Very nice! I miss having the time to trap and enjoy it as much as anything in the outdoors. I had some great times, and mis-adventures, trapping as a kid. I'm sure your children will have the same great memories when they grow up.


----------



## Fishstix (Aug 16, 2005)

Glad to see you are sharing in this experience with your son. I have never trapped, but I love to listen to the trapping stories my dad shares with me.


----------



## Oldfox1939 (Apr 14, 2004)

Nice pics.......brings back memories of over 50 years ago (Boy how time flies)

Looks like you're having a nice season, this warm weather has probably helped.

Thanks for posting.


----------



## lv2fish (Jun 23, 2005)

Thanks for the pics, I really miss running a line. I got out in 1997, are the price of furs back up or do you just have the time to enjoy it. So many people don't realize how much work this is, but the pleasure of this sport brings many good memories. Thanks again for posting.


----------



## Darwin (Apr 12, 2004)

lv2fish,
I have not sold any fur yet but I have been hearing that the prices are pretty good. We don't run a big line, we have 25 sets out right now. Your right though, it is a lot of work and a lot of time is involved in it.

M.Magis,
You talk about mis-adventures as a kid. Well I am 38 and I had a good one Sunday. Lets just say that even though the temp was near 60 degrees that water was still dang cold!


----------



## Shortdrift (Apr 5, 2004)

Buddy Punk said:


> lv2fish
> You talk about mis-adventures as a kid. Well I am 38 and I had a good one Sunday. Lets just say that even though the temp was near 60 degrees that water was still dang cold!

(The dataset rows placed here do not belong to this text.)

Lemma be_bytes_word l : Forall is_byte l ->
  SHA256.be_bytes (length l) (SHA256.be_word l) = l.
Proof.
  intros Hl. induction l as [|b l IH] using rev_ind; [done|].
  apply Forall_app in Hl as [Hl Hb]. apply Forall_cons in Hb as [Hb _].
  assert (SHA256.be_word (l ++ [b]) = SHA256.be_word l * 256 + b) as ->
    by (unfold SHA256.be_word; by rewrite fold_left_app).
  unfold is_byte in Hb. rewrite length_app, Nat.add_1_r, be_bytes_S.
  rewrite Z.div_add_l, Z.div_small, Z.add_0_r, IH by (done || lia).
  by rewrite Z.add_comm, Z_mod_plus_full, Z.mod_small by lia.
Qed.

(** ** crypto/aes, 256-bit keys (FIPS 197) *)
Module AES.
Definition xtime (b : Z) : Z :=
  Z.land (Z.lxor (Z.shiftl b 1) (if Z.testbit b 7 then 0x1b else 0)) 255.

(** Product in GF(2^8), over the bits of [b] from the highest. *)
Definition gmul (a b : Z) : Z :=
  fold_left (fun acc i => bxor (xtime acc) (if Z.testbit b i then a else 0))
    [7; 6; 5; 4; 3; 2; 1; 0] 0.

Fixpoint gpow (a : Z) (n : nat) : Z :=
  match n with O => 1 | S n' => gmul a (gpow a n') end.

Definition rotl8 (n x : Z) : Z :=
  Z.land (Z.lor (Z.shiftl x n) (Z.shiftr x (8 - n))) 255.

(** The inverse in the field, then the affine map. *)
Definition sub_byte (x : Z) : Z :=
  let b := gpow x 254 in
  bxor (fold_left bxor [rotl8 1 b; rotl8 2 b; rotl8 3 b; rotl8 4 b] b) 0x63.

Definition sbox : list Z := Eval vm_compute in map sub_byte (map Z.of_nat (seq 0 256)).
Definition sub (x : Z) : Z := nth (Z.to_nat x) sbox 0.

Definition xor_word (a b : list Z) : list Z := zip_with bxor a b.

Definition rcon (i : nat) : Z := gpow 2 (i - 1).

(** The key schedule, last word first: [n] more words, the next being word [i]. *)
Fixpoint expand (n i : nat) (ws : list (list Z)) : list (list Z) :=
  match n with
  | O => ws
  | S n' =>
      let prev := nth 0 ws [] in
      let temp :=
        if Nat.eqb (i mod 8) 0 then
          match map sub prev with
          | [a; b; c; d] => [bxor b (rcon (i / 8)); c; d; a]
          | w => w
          end
        else if Nat.eqb (i mod 8) 4 then map sub prev
        else prev in
      expand n' (S i) (xor_word (nth 7 ws []) temp :: ws)
  end.

Fixpoint chunks (n k : nat) (l : list Z) : list (list Z) :=
  match n with O => [] | S n' => firstn k l :: chunks n' k (skipn k l) end.

(** The fifteen round keys of a 32-byte key. *)
Definition round_keys (key : list Z) : list (list Z) :=
  chunks 15 16 (concat (rev (expand 52 8 (rev (chunks 8 4 key))))).

Definition add_round_key (s k : list Z) : list Z :=
  map (fun i => bxor (nth i s 0) (nth i k 0)) (seq 0 16).
Definition shift_rows (s : list Z) : list Z :=
  map (fun i => nth ((i mod 4) + 4 * ((i / 4 + i mod 4) mod 4))%nat s 0) (seq 0 16).
Definition mix_columns (s : list Z) : list Z :=
  map (fun i =>
    let at_ k := nth (4 * (i / 4) + (i + k) mod 4)%nat s 0 in
    bxor (bxor (gmul 2 (at_ 0%nat)) (gmul 3 (at_ 1%nat))) (bxor (at_ 2%nat) (at_ 3%nat)))
    (seq 0 16).

Definition encrypt (ks : list (list Z)) (block : list Z) : list Z :=
  let s := fold_left (fun s k => add_round_key (mix_columns (shift_rows (map sub s))) k)
             (firstn 13 (tl ks)) (add_round_key block (nth 0 ks [])) in
  add_round_key (shift_rows (map sub s)) (nth 14 ks []).
End AES.

Lemma encrypt_length ks b : length (AES.encrypt ks b) = 16%nat.
Proof. unfold AES.encrypt, AES.add_round_key. by rewrite length_map, length_seq. Qed.

Example aes_fips_197 :
  AES.encrypt (AES.round_keys (map Z.of_nat (seq 0 32)))
    (map (fun i => 17 * Z.of_nat i) (seq 0 16)) =
  SHA256.be_bytes 16 0x8ea2b7ca516745bfeafc49904b496089.
Proof. vm_compute. reflexivity. Qed.

(** ** crypto/cipher: GCM with 96-bit nonces and 128-bit tags (SP 800-38D) *)
Module GCM.
Definition nonceSize : nat := 12.
Definition tagSize : nat := 16.

Fixpoint gf_mul (bits : nat) (x v acc : Z) : Z :=
  match bits with
  | O => acc
  | S b =>
      gf_mul b x (Z.lxor (Z.shiftr v 1) (if Z.testbit v 0 then Z.shiftl 0xe1 120 else 0))
        (if Z.testbit x (Z.of_nat b) then Z.lxor acc v else acc)
  end.

(** GHASH of a whole number of 16-byte blocks. *)
Fixpoint ghash (n : nat) (h acc : Z) (l : list Z) : Z :=
  match n with
  | O => acc
  | S n' => ghash n' h (gf_mul 128 (Z.lxor acc (SHA256.be_word (firstn 16 l))) h 0)
              (skipn 16 l)
  end.

Definition pad16 (l : list Z) : list Z :=
  l ++ repeat 0 ((16 - length l mod 16) mod 16)%nat.

Section cipher.
Context (ks : list (list Z)) (nonce : list Z).

Definition counter_block (i : nat) : list Z :=
  AES.encrypt ks (nonce ++ SHA256.be_bytes 4 (Z.of_nat i)).

(** The key stream from counter 2 on, [n] blocks of it. *)
Definition key_stream (n : nat) : list Z :=
  concat (map (fun i => counter_block (i + 2)) (seq 0 n)).

Definition xor_stream (l : list Z) : list Z :=
  zip_with bxor l (key_stream (length l / 16 + 1)).

Definition tag (aad ciphertext : list Z) : list Z :=
  let h := SHA256.be_word (AES.encrypt ks (repeat 0 16)) in
  let text := pad16 aad ++ pad16 ciphertext
    ++ SHA256.be_bytes 8 (8 * Z.of_nat (length aad))
    ++ SHA256.be_bytes 8 (8 * Z.of_nat (length ciphertext)) in
  zip_with bxor (SHA256.be_bytes 16 (ghash (length text / 16) h 0 text)) (counter_block 1).

(** [aead.Seal(nil, nonce, plaintext, aad)] and [aead.Open]. *)
Definition Seal (plaintext aad : list Z) : list Z :=
  let c := xor_stream plaintext in c ++ tag aad c.

Definition Open (sealed aad : list Z) : option (list Z) :=
  if (length sealed <? tagSize)%nat then None
  else
    let c := firstn (length sealed - tagSize) sealed in
    if bool_decide (skipn (length sealed - tagSize) sealed = tag aad c)
    then Some (xor_stream c) else None.

Lemma key_stream_length n : length (key_stream n) = (16 * n)%nat.
Proof.
  unfold key_stream. induction n as [|n IH]; [done|].
  rewrite seq_S, map_app, concat_app, length_app, IH. cbn [map concat].
  rewrite length_app. unfold counter_block. rewrite encrypt_length. cbn [length]. lia.
Qed.

Lemma xor_stream_length l : length (xor_stream l) = length l.
Proof.
  unfold xor_stream. rewrite length_zip_with, key_stream_length.
  pose proof (Nat.div_mod_eq (length l) 16).
  pose proof (Nat.mod_upper_bound (length l) 16 ltac:(lia)). lia.
Qed.

Lemma tag_length aad c : length (tag aad c) = tagSize.
Proof.
  unfold tag. rewrite length_zip_with, be_bytes_length. unfold counter_block.
  by rewrite encrypt_length.
Qed.

Lemma zip_xor_cancel l k : Forall is_byte l -> (length l <= length k)%nat ->
  zip_with bxor (zip_with bxor l k) k = l.
Proof.
  intros Hl. revert k. induction Hl as [|x l Hx _ IH]; intros [|y k] Hk; cbn in *;
    try done; try lia. rewrite bxor_cancel by done. f_equal. apply IH. lia.
Qed.

Lemma xor_stream_involutive l : Forall is_byte l -> xor_stream (xor_stream l) = l.
Proof.
  intros Hl. unfold xor_stream at 1. rewrite xor_stream_length.
  unfold xor_stream. apply zip_xor_cancel; [done|]. rewrite key_stream_length.
  pose proof (Nat.div_mod_eq (length l) 16).
  pose proof (Nat.mod_upper_bound (length l) 16 ltac:(lia)). lia.
Qed.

I think anyone that runs a line for "rats" has been there and done that at least once.


----------



## Big Daddy (Apr 6, 2004)

Great pix and story! I too ran a trpline when I was younger... What a bunch of fun that was. 

With all the development around, at least up here in NE Ohio, the opportunities just don't exist the way they used to.


----------



## Parrothead (Apr 15, 2004)

That is awesome man! I know Eli had is having a blast. I may have to get up early one of these days and go with you guys just for fun. 
I still think you should consider being a Trapper Ed Instructor and pass on some of that knowledge. DOW is in seriuos need of instructors for that. I know you want to enjoy this first season with Eli and getting back into trapping. Keep it in mind. 
I want to see the 'Yote pics too.


----------



## Darwin (Apr 12, 2004)

Jeesh Parrothead, it's more like a comedy of errors than knowledge. We will have to talk about it some more. After being away from it for so long I may need a couple of seasons under my belt before I would even consider trying to instruct someone else on it. 
Just last night I was waist deep in the creek and by myself. (Eli is still sick!) Anyway, there I was standing in waist deep water with no one around and I have both thumbs stuck in a #2 double long spring!  Now mind you, it did not hurt but I was literally stuck there because this was a reset so the trap was already anchored. So after laughing out loud at my self for a minute I pulled the anchor up on the bank and used my knees to compress the springs to get my self out. Now, wouldn't that be a site in front of a class? 
The instructor standing up in front of the class caught in his own trap!


----------



## FishinDawg (Mar 9, 2005)

boy did that bring back memeories, like some of you have posted, I trapped as a youngster, man i miss that, I remember some nights were tuff getting home from school in the freezing cold and running the trap line or getting up at 5:00 in the mornign and checking traps before school, miss that now, time does fly, 

Thanks for sharing and bring back some good old memories, your son will remember this forever,


----------



## usamarshal (Aug 28, 2006)

Those look really good and I bet they'll taste even better!!! Any recipes you like to use the most?


----------



## cheezemm2 (Apr 7, 2004)

I saw someone looking for Muskrats this past weekend, poking around the shores in long lake...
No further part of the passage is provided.